Statistics#

Join provides a lock-free, multi-producer-safe performance statistics collector built on an HDR (High Dynamic Range) histogram. It measures latency intervals, computes aggregates (min, mean, max, percentiles), and reports throughput — all without mutexes.

Three clock policies expose a Stats alias:

#include <join/statistics.hpp>

using namespace join;

// CLOCK_MONOTONIC (recommended general purpose)
Monotonic::Stats stats("my_op");

// CLOCK_MONOTONIC_RAW (raw hardware, no NTP adjustment)
MonotonicRaw::Stats stats("my_op");

// RDTSC / CNTVCT_EL0 (lowest overhead, requires invariant TSC)
Rdtsc::Stats stats("my_op");

Creating a collector#

Stats stats("my_operation");

// Anonymous collector (no name)
Stats stats;

BasicStats is neither copyable nor movable — construct in-place or behind a pointer.


Measuring intervals#

Manual start / stop#

auto t = stats.start();

// ... work ...

stats.stop(t);

start() captures a timestamp. stop() computes the elapsed duration, updates all aggregates atomically, and increments the sample counter.

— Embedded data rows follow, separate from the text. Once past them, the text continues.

Lemma fd_step_refl pid s : fd_step pid s s.
Proof. constructor; auto. Qed.

Lemma fd_step_trans pid s1 s2 s3 : fd_step pid s1 s2 -> fd_step pid s2 s3 -> fd_step pid s1 s3.
Proof.
  intros [I1 N1] [I2 N2]. constructor.
  - intros i e He Hu Ho. destruct (I1 i e He Hu Ho) as [He2 Hi2].
    destruct (I2 i e He2 Hu Ho) as [He3 Hi3]. split; [done|congruence].
  - intros i e He Hu. destruct (N2 i e He Hu) as [|He2]; [by left|]. by apply N1.
Qed.

Lemma fd_step_same pid s s' : fs_fdt s' = fs_fdt s -> fs_fdi s' = fs_fdi s -> fd_step pid s s'.
Proof. intros E1 E2. constructor; rewrite E1, ?E2; auto. Qed.

(** After operations that only worked on the file system. *)
Lemma st_start s : sinv s -> st [] (live s) s s.
Proof. by intros []. Qed.

Lemma sinv_st s0 s : sinv s0 -> st [] (live s0) s0 s -> sinv s.
Proof.
  intros [_ Ht Hi Ho] [Hr E1 E2 _]. constructor; rewrite ?E1, ?E2; try done.
  unfold live. by rewrite E2.
Qed.

(** The state of the table and of the replies when a request is done. *)
Record served req s s' : Prop := mkServed {
  sv_inv : sinv s';
  sv_fds : fd_step (m_sender_pid req) s s';
  sv_reply : exists x, fs_sent s' = fs_sent s ++ [x] /\ is_reply req x;
}.

(** Ready to reply: everything but the reply is done. *)
Record ready (pid : Z) s s' : Prop := mkReady {
  rd_inv : sinv s';
  rd_fds : fd_step pid s s';
  rd_sent : fs_sent s' = fs_sent s;
}.

Lemma ready_st pid s0 s : sinv s0 -> st [] (live s0) s0 s -> ready pid s0 s.
Proof.
  intros Hs Hst. constructor; [by eapply sinv_st|apply fd_step_same; by destruct Hst|by destruct Hst].
Qed.

Lemma sinv_sent s v : sinv s -> sinv (set_sent v s).
Proof. intros [[] ? ? ?]. by constructor. Qed.

Lemma send_reply_served req result fd nbytes data s s' :
  ready (m_sender_pid req) s s' ->
  wp (send_reply (m_sender_pid req) (m_request_id req) result fd nbytes data)
     (fun _ s'' => served req s s'') no_halt s'.
Proof.
  intros [Hi Hf Hs]. apply wp_modify. constructor; [by apply sinv_sent| |].
  - eapply fd_step_trans; [done|]. by apply fd_step_same.
  - cbn. rewrite Hs. by eexists.
Qed.

Lemma ready_refl pid s : sinv s -> ready pid s s.
Proof. intros. constructor; [done|apply fd_step_refl|done]. Qed.

(** A descriptor the client may use. *)
Definition owns (pid : Z) s (k : nat) (e : fd_entry) : Prop :=
  fs_fdt s !! k = Some e /\ fe_used e ≠ 0 /\ fe_owner_pid e = pid.

Lemma lookup_remote_fd_spec pid fd s :
  sinv s ->
  wp (lookup_remote_fd pid fd)
     (fun r s' => s' = s /\
        match r with
        | Some (k, e) => owns pid s k e /\ k = Z.to_nat fd /\ 0 <= fd < Z.of_nat MAX_REMOTE_FDS
        | None => ~ exists e, 0 <= fd /\ owns pid s (Z.to_nat fd) e
        end) no_halt s.
Proof.
  intros Hs. unfold lookup_remote_fd.
  destruct (Z.ltb_spec fd 0), (Z.leb_spec (Z.of_nat MAX_REMOTE_FDS) fd); cbn [orb].
  1-3: wp_step; split; [done|]; intros (e & Hfd & He & _); apply lookup_lt_Some in He;
       rewrite (si_fdt _ Hs) in He; lia.
  wp_step. wp_step. destruct (lookup_lt_is_Some_2 (fs_fdt s) (Z.to_nat fd)) as [e He].
  { rewrite (si_fdt _ Hs). lia. }
  wp_step. eapply wp_of_option; [done|].
  destruct (Z.eqb_spec (fe_used e) 0) as [Hu|Hu].
  { wp_step. split; [done|]. intros (e' & _ & He' & Hu' & _). congruence. }
  destruct (Z.eqb_spec (fe_owner_pid e) pid) as [Ho|Ho]; cbn [negb]; wp_step; (split; [done|]).
  - split; [by repeat split|]. split; [done|lia].
  - intros (e' & _ & He' & _ & Ho'). congruence.
Qed.

Lemma fd_inode_spec s k (Q : option nat -> fss D -> Prop) E :
  sinv s -> (k < MAX_REMOTE_FDS)%nat -> (forall o, fs_fdi s !! k = Some o -> Q o s) ->
  wp (fd_inode k) Q E s.
Proof.
  intros Hs Hk HQ. unfold fd_inode. wp_step. wp_step.
  destruct (lookup_lt_is_Some_2 (fs_fdi s) k) as [o Ho]; [by rewrite (si_fdi _ Hs)|].
  eapply wp_of_option; [done|]. by apply HQ.
Qed.

Lemma owns_lt pid s k e : sinv s -> owns pid s k e -> (k < MAX_REMOTE_FDS)%nat.
Proof. intros Hs [He _]. rewrite <- (si_fdt _ Hs). by eapply lookup_lt_Some. Qed.

(** The client changes one of its own descriptors. *)
Lemma ready_upd_fd pid s0 s k e f :
  ready pid s0 s -> owns pid s k e -> fe_used (f e) = fe_used e -> fe_owner_pid (f e) = fe_owner_pid e ->
  ready pid s0 (upd_fd k f s).
Proof.
  intros [Hi Hf Hs] (He & Hu & Ho) Eu Eo.
  assert (E : upd_fd k f s = set_fdt (<[k := f e]> (fs_fdt s)) s)
    by (unfold upd_fd; by rewrite (alter_as_insert f k e)).
  rewrite E. constructor; [| |done].
  - destruct Hi as [[Hrb Hri] Ht Hl Hop]. constructor; cbn; [done|by rewrite length_insert|done|].
    intros i x o. rewrite list_lookup_insert_Some. intros [(<- & <- & _)|[? Hx]]; [|by apply Hop].
    rewrite Eu. by apply Hop.
  - eapply fd_step_trans; [done|]. constructor; cbn.
    + intros i x Hx Hux Hox. split; [|done]. rewrite list_lookup_insert_ne; [done|]. intros ->.
      congruence.
    + intros i x. rewrite list_lookup_insert_Some. intros [(<- & <- & _)|[? Hx]] _; [left; congruence|by right].
Qed.

Lemma owns_st pid s0 s q k e : st [] q s0 s -> owns pid s0 k e -> owns pid s k e.
Proof. intros Hst. unfold owns. by rewrite (st_fdt _ _ _ _ Hst). Qed.

Lemma serve_read_served req s :
  sinv s -> wp (serve_read req) (fun _ s' => served req s s') any_halt s.
Proof.
  intros Hs. unfold serve_read, reply_to. wp_step. wp_call (lookup_remote_fd_spec (m_sender_pid req) (m_fd req) s); [done|].
  intros [[k e]|] s1 [-> Hr]; cbv beta iota; [|by wp_call send_reply_served; [apply ready_refl|]].
  destruct Hr as (Ho & -> & Hfd).
  destruct (_ =? 0); [by wp_call send_reply_served; [apply ready_refl|]|].
  wp_step. apply fd_inode_spec; [done|lia|]. intros [ip|] Hip; [|by wp_call send_reply_served; [apply ready_refl|]].
  wp_step. hold_call holding_inode (st_start _ Hs).
  intros nd s2 H2. cbn [fst snd] in H2.
  destruct (_ <=? _); [by wp_call send_reply_served; [by apply ready_st|]|].
  wp_step. hold_call ureadi_holding H2.
  intros [n d] s3 H3. cbn [fst snd] in H3 |- *.
  destruct (_ <? 0); [by wp_call send_reply_served; [by apply ready_st|]|].
  wp_step. wp_step. wp_call (send_reply_served req _ _ _ _ s); [|done].
  eapply ready_upd_fd; [by apply ready_st|by eapply owns_st|done..].
Qed.

Lemma serve_write_served req s :
  sinv s -> wp (serve_write req) (fun _ s' => served req s s') any_halt s.
Proof.
  intros Hs. unfold serve_write, reply_to. wp_step. wp_call (lookup_remote_fd_spec (m_sender_pid req) (m_fd req) s); [done|].
  intros [[k e]|] s1 [-> Hr]; cbv beta iota; [|by wp_call send_reply_served; [apply ready_refl|]].
  destruct Hr as (Ho & -> & Hfd).
  destruct (_ =? 0); [by wp_call send_reply_served; [apply ready_refl|]|].
  wp_step. apply fd_inode_spec; [done|lia|]. intros [ip|] Hip; [|by wp_call send_reply_served; [apply ready_refl|]].
  wp_step. hold_call uwritei_holding (st_start _ Hs).
  intros n s3 H3. cbn [fst snd] in H3 |- *.
  destruct (_ <? 0); [by wp_call send_reply_served; [by apply ready_st|]|].
  wp_step. wp_step. wp_call (send_reply_served req _ _ _ _ s); [|done].
  eapply ready_upd_fd; [by apply ready_st|by eapply owns_st|done..].
Qed.

Lemma free_slot_spec (l : list fd_entry) : forall i k,
  free_slot l i = Some k ->
  (i <= k)%nat /\ exists e, l !! (k - i)%nat = Some e /\ fe_used e = 0.
Proof.
  induction l as [|e l IH]; intros i k; cbn [free_slot]; [done|].
  destruct (Z.eqb_spec (fe_used e) 0).
  - intros [= <-]. split; [done|]. exists e. by rewrite Nat.sub_diag.
  - intros (Hk & e' & He' & Hu)%IH. split; [lia|]. exists e'.
    by replace (k - i)%nat with (S (k - S i)) by lia.
Qed.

Both methods are safe to call from multiple threads simultaneously — stop() uses only relaxed/release atomics and CAS loops.

RAII guard — ScopedStats#

ScopedStats calls start() on construction and stop() on destruction:

{
    ScopedStats<Stats> guard(stats);
    // ... work ...
}   // stop() called here automatically

ScopedStats is neither copyable nor movable.


Reading aggregates#

All accessors return zero if no sample has been recorded yet.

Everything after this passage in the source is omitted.